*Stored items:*
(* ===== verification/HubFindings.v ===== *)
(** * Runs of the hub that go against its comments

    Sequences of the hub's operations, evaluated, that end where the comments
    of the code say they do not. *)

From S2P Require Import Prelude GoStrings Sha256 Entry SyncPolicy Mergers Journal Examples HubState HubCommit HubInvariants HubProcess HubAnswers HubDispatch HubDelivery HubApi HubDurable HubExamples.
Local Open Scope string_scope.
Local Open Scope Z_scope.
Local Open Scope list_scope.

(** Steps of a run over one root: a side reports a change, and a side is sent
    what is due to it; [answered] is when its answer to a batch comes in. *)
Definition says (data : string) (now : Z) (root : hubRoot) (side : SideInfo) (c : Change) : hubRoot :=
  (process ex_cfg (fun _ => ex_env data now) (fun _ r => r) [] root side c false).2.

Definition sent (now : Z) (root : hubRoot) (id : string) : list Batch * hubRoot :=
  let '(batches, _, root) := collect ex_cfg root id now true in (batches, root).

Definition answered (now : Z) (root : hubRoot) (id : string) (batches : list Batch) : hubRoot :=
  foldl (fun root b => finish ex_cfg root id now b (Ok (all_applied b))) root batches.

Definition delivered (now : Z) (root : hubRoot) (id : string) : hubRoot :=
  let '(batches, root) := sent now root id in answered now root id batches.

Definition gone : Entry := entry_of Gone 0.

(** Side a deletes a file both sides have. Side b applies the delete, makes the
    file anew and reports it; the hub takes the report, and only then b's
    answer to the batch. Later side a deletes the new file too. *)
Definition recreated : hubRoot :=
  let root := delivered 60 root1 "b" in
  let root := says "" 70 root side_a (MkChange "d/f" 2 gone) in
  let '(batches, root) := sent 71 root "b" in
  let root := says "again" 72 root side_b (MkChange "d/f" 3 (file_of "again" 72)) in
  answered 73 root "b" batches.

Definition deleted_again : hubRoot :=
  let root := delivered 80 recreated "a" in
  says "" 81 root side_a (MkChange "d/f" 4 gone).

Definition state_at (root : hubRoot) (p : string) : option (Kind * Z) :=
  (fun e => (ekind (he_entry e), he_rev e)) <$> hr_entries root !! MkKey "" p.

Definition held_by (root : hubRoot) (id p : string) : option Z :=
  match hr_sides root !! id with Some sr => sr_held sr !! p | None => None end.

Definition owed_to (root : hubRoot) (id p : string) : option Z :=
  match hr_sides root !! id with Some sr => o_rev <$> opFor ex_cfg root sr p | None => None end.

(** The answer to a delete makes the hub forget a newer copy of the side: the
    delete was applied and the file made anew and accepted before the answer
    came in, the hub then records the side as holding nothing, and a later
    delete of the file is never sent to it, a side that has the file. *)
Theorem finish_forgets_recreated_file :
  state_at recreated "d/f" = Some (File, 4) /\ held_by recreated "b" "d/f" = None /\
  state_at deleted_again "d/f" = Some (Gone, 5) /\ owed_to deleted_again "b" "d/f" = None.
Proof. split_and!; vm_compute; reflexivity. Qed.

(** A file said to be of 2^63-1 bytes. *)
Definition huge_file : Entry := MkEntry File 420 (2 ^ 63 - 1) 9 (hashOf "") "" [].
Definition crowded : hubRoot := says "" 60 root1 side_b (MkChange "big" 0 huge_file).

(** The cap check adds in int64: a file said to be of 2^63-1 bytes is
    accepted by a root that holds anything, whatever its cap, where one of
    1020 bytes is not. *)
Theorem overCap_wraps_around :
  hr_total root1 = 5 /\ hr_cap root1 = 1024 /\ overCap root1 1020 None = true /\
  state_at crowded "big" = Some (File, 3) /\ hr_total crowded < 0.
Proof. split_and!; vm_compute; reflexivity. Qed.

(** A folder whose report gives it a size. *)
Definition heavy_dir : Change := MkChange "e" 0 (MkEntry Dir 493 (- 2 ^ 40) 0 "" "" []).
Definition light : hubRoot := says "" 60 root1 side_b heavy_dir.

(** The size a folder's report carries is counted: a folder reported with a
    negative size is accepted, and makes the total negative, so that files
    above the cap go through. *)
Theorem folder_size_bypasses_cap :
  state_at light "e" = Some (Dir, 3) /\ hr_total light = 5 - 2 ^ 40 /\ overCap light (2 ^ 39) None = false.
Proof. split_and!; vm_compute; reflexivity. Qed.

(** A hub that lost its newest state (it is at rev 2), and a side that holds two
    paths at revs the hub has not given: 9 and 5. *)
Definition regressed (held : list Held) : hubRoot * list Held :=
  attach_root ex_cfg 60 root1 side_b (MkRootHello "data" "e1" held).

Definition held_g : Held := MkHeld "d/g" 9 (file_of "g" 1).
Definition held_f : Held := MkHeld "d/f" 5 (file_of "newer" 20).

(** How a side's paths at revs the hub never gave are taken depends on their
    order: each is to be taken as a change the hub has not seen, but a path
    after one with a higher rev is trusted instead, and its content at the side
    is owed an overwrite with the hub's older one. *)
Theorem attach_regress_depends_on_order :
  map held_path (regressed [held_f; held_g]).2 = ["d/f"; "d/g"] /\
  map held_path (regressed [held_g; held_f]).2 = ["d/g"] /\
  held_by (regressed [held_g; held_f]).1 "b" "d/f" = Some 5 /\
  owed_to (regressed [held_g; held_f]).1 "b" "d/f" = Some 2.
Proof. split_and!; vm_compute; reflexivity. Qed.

---

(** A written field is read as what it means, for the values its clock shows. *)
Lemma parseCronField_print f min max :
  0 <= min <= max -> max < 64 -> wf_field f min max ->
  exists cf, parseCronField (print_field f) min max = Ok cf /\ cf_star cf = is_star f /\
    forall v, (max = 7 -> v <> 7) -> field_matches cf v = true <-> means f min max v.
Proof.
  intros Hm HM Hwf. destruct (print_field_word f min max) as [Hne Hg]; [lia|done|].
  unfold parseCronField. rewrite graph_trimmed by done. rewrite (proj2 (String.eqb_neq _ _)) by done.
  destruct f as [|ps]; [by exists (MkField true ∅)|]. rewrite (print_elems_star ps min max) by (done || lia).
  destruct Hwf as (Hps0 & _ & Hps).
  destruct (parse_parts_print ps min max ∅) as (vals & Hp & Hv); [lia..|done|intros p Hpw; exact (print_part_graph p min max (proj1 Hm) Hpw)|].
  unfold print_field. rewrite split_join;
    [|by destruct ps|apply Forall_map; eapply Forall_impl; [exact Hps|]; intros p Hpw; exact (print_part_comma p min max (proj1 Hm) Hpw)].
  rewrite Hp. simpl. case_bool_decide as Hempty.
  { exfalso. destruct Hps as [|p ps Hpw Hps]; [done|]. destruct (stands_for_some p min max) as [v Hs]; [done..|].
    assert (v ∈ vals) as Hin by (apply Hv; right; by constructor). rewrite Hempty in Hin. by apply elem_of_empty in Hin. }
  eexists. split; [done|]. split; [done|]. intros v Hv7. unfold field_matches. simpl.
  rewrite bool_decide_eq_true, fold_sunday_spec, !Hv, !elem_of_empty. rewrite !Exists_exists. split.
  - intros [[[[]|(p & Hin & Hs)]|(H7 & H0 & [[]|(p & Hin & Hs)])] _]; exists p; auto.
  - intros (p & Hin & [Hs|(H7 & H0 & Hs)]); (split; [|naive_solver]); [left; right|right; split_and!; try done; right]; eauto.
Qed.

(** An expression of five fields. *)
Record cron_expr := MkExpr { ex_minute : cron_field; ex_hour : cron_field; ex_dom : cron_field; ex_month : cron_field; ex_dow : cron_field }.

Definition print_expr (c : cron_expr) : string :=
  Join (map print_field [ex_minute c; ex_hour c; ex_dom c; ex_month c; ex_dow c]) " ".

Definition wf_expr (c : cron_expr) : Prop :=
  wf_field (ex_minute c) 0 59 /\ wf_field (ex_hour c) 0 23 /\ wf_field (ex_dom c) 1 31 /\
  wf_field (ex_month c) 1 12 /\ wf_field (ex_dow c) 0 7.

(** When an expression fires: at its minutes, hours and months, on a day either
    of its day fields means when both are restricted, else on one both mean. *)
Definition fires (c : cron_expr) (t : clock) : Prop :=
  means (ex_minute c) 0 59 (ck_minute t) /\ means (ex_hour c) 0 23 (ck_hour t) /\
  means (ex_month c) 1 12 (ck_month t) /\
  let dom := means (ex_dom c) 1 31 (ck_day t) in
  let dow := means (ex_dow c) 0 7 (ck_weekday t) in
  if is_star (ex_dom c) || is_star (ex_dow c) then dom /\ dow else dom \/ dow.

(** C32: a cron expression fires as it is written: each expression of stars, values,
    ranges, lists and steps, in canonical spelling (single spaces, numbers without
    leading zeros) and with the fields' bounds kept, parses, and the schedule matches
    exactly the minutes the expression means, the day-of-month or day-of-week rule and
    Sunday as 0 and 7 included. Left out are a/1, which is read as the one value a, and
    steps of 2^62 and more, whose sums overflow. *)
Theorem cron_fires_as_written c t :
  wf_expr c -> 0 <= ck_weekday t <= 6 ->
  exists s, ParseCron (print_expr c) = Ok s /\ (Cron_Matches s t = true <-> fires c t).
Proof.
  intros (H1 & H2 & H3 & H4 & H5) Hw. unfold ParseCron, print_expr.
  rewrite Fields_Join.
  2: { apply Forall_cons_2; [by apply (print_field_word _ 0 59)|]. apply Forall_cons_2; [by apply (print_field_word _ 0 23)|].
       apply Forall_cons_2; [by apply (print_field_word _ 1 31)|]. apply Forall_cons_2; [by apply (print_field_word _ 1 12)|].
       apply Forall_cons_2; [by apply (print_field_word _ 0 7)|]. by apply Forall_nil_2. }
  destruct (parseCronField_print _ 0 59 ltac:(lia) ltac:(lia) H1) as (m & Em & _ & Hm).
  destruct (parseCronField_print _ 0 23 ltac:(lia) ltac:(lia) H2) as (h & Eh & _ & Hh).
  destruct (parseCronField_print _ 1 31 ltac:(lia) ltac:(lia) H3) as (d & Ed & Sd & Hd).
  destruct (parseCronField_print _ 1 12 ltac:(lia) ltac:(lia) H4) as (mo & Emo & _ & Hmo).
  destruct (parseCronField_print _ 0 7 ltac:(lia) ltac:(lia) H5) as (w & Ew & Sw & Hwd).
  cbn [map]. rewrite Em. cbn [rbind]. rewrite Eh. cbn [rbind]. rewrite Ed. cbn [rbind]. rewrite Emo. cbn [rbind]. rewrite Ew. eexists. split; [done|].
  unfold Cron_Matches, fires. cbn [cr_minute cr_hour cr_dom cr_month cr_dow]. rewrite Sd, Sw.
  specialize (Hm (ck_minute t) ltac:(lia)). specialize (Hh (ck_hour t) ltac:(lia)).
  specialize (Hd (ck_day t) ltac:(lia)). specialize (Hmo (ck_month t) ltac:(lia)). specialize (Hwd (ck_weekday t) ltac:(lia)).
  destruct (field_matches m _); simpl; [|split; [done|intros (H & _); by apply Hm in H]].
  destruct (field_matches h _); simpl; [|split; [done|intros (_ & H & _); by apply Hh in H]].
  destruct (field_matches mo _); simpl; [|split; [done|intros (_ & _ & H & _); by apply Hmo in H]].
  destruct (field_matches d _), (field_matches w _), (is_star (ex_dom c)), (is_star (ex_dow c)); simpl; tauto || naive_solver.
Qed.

--

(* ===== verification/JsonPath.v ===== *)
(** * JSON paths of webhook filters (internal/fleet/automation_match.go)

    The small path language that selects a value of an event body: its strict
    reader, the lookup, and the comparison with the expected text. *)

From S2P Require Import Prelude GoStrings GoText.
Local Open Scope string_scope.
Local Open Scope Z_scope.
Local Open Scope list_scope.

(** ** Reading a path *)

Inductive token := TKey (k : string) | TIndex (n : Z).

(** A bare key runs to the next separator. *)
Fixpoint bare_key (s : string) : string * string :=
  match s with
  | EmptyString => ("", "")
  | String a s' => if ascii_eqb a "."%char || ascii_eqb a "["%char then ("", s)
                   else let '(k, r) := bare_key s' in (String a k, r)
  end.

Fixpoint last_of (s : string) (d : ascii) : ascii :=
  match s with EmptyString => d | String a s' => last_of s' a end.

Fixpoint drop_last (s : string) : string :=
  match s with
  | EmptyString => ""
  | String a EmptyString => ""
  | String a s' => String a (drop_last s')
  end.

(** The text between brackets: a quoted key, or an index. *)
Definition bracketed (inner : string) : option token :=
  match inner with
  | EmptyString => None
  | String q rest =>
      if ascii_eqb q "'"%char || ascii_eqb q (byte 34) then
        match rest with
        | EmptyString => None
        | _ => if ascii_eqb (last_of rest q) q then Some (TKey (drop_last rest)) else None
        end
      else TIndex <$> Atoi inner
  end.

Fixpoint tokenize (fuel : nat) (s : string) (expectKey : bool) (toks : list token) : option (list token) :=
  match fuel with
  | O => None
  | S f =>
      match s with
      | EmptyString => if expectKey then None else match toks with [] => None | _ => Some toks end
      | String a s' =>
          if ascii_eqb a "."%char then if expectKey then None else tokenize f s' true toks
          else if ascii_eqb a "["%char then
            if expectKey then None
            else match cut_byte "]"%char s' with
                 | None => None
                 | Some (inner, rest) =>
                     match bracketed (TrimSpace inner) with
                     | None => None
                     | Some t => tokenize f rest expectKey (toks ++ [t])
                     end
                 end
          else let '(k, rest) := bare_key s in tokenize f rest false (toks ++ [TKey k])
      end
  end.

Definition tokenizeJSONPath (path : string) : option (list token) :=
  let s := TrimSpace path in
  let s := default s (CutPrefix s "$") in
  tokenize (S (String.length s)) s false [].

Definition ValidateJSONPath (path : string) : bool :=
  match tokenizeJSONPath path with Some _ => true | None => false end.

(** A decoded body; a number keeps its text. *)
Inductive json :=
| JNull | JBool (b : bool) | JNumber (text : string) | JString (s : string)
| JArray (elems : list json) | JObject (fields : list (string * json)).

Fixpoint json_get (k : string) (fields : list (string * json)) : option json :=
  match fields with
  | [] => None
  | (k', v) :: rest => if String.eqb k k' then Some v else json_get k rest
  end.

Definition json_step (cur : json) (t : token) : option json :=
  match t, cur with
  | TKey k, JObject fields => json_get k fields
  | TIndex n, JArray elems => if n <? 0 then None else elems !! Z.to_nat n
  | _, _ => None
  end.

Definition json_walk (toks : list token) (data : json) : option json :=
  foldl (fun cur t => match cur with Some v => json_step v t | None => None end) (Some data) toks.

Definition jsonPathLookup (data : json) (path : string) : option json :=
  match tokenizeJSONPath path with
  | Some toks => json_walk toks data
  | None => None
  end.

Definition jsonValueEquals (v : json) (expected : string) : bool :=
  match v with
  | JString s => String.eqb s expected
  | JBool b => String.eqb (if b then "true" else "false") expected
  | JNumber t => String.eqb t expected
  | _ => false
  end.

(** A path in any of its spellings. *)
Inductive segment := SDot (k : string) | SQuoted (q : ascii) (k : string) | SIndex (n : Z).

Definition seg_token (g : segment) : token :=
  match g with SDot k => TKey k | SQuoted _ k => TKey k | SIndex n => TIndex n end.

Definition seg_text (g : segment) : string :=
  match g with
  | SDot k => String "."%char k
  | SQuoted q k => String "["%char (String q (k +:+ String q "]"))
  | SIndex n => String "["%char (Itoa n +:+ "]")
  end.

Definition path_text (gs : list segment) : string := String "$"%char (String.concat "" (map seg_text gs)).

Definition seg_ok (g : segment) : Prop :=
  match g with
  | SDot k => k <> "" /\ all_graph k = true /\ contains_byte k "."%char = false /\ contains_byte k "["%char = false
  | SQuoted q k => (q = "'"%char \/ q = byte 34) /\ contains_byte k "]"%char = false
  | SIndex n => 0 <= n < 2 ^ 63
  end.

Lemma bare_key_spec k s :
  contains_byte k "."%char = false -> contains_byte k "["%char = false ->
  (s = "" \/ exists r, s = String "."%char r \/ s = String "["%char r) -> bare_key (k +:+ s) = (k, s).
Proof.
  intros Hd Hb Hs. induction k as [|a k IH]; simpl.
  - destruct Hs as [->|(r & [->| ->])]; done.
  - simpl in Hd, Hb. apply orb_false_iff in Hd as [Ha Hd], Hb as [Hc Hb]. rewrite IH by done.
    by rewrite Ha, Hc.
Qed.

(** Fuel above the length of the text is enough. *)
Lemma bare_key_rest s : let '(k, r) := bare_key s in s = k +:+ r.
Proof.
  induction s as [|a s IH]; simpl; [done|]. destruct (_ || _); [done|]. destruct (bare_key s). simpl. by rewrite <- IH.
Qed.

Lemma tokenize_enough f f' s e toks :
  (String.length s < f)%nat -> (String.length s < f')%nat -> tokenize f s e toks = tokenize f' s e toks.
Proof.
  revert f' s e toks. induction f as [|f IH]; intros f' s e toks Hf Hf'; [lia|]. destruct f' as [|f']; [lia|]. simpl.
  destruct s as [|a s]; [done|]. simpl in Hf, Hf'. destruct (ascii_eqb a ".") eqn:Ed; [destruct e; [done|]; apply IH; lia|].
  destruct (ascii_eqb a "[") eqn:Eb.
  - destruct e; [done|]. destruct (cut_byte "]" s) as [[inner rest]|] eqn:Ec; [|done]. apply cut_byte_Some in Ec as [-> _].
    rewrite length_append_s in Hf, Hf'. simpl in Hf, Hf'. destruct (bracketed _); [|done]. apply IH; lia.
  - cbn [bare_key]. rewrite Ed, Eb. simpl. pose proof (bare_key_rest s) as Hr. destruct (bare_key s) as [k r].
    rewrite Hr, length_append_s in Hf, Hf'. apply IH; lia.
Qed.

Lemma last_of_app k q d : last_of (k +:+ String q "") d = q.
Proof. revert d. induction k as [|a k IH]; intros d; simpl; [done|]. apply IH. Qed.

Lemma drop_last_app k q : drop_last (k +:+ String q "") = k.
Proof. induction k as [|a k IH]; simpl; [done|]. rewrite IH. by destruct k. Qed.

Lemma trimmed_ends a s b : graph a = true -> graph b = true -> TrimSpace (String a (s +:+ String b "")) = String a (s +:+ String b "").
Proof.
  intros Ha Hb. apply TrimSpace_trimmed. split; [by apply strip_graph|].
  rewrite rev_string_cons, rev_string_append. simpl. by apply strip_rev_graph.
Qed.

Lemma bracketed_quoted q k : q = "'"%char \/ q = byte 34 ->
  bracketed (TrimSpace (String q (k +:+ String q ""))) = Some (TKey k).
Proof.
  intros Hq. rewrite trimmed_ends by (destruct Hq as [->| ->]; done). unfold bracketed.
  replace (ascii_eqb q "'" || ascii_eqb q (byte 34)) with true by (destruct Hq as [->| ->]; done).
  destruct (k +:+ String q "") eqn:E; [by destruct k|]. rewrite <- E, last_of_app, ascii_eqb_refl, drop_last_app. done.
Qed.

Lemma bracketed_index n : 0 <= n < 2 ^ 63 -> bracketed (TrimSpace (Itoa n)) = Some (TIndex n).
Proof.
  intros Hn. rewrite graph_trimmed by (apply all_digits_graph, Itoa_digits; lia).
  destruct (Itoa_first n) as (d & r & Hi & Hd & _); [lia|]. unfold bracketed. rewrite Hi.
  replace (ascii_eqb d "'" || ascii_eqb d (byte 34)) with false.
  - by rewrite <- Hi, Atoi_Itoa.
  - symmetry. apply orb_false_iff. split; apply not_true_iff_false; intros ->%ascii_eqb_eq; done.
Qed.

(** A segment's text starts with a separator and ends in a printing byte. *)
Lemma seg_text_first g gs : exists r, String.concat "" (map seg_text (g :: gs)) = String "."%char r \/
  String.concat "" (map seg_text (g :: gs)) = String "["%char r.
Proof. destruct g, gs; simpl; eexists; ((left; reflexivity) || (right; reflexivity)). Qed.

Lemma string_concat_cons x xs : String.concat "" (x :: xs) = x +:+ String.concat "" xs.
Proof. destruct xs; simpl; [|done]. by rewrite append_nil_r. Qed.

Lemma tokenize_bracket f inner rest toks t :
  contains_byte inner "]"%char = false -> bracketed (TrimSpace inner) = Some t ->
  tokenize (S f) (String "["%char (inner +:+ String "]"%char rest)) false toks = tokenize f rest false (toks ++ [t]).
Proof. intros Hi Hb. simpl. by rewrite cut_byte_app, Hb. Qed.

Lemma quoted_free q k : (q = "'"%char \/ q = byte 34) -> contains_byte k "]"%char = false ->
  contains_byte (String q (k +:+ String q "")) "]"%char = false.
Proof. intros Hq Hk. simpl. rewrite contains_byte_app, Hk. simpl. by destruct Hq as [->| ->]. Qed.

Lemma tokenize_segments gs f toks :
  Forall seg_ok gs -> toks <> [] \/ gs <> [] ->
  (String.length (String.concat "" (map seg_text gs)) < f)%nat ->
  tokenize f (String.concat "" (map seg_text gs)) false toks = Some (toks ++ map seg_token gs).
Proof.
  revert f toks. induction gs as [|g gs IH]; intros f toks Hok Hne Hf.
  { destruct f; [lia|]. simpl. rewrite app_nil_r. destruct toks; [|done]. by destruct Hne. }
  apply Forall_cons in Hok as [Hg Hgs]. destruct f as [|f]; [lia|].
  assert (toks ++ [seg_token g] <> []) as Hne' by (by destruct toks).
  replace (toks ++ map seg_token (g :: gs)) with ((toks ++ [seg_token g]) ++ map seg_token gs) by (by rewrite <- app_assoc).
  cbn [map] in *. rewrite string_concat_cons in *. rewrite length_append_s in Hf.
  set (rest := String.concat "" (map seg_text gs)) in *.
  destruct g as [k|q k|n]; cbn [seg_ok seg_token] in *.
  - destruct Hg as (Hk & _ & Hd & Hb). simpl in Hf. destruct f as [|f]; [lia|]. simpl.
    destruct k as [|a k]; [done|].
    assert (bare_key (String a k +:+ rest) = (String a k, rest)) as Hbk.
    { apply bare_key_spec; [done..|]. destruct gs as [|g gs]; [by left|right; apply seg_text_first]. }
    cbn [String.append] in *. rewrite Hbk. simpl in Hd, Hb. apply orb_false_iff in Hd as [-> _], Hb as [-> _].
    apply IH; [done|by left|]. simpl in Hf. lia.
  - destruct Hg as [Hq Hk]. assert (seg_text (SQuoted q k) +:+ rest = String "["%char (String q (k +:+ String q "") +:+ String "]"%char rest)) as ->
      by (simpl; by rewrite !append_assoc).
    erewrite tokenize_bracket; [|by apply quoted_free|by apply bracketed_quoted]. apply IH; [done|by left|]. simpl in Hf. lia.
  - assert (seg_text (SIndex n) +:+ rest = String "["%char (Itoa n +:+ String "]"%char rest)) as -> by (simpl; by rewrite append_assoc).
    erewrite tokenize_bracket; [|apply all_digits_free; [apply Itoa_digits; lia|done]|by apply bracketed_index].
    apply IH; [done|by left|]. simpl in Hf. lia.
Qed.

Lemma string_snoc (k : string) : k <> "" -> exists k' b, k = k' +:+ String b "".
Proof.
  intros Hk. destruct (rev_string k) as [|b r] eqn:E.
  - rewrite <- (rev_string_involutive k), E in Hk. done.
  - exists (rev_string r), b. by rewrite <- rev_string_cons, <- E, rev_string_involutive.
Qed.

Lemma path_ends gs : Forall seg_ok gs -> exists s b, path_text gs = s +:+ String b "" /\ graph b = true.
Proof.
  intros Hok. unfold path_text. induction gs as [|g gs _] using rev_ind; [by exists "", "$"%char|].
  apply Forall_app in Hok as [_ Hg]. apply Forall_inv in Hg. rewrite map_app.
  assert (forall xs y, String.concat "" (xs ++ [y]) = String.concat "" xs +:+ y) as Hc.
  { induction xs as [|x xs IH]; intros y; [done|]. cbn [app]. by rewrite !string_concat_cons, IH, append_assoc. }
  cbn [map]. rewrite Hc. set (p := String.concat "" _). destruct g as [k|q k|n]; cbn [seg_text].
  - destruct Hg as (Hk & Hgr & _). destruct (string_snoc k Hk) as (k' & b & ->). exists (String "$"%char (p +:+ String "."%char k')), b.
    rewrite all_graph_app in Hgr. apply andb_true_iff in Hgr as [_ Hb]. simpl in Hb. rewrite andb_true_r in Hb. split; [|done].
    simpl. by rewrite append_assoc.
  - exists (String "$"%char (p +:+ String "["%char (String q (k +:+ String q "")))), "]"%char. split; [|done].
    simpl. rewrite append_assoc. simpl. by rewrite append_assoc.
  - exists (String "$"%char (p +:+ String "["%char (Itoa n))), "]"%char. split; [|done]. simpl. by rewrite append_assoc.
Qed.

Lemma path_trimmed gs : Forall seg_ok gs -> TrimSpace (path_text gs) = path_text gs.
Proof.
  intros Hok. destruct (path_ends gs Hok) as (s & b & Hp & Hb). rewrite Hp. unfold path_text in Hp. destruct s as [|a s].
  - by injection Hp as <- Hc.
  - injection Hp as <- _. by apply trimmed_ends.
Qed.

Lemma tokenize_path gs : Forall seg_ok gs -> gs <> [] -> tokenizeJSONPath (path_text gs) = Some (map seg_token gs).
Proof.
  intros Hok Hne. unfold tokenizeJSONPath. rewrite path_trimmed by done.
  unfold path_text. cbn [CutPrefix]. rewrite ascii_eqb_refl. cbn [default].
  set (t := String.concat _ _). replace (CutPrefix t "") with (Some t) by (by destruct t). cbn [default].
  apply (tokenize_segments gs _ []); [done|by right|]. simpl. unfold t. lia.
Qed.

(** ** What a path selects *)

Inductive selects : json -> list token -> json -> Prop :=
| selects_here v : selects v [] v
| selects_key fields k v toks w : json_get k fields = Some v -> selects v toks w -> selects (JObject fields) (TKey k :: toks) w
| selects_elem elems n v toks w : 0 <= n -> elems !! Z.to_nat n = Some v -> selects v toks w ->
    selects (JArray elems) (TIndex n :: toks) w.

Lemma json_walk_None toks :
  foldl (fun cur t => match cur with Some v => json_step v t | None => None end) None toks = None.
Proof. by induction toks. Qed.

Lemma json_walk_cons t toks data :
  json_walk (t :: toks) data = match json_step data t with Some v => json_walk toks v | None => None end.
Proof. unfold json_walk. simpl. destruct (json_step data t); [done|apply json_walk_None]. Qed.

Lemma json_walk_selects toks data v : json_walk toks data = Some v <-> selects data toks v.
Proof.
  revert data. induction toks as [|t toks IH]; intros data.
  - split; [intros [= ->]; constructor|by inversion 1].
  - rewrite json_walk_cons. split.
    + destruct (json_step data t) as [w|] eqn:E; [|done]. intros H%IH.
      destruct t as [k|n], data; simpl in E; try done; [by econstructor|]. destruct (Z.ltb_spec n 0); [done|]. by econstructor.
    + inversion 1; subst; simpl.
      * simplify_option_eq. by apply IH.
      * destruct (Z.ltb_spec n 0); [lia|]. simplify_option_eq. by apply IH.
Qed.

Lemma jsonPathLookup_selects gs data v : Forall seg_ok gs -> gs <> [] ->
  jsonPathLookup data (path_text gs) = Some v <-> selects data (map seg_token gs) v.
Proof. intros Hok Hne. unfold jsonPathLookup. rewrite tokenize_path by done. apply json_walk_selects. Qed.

*Exercise description:* Filter the entries above down to the lines that contain the word "delivered".

*Response:*
Definition delivered (now : Z) (root : hubRoot) (id : string) : hubRoot :=
  let root := delivered 60 root1 "b" in
  let root := delivered 80 recreated "a" in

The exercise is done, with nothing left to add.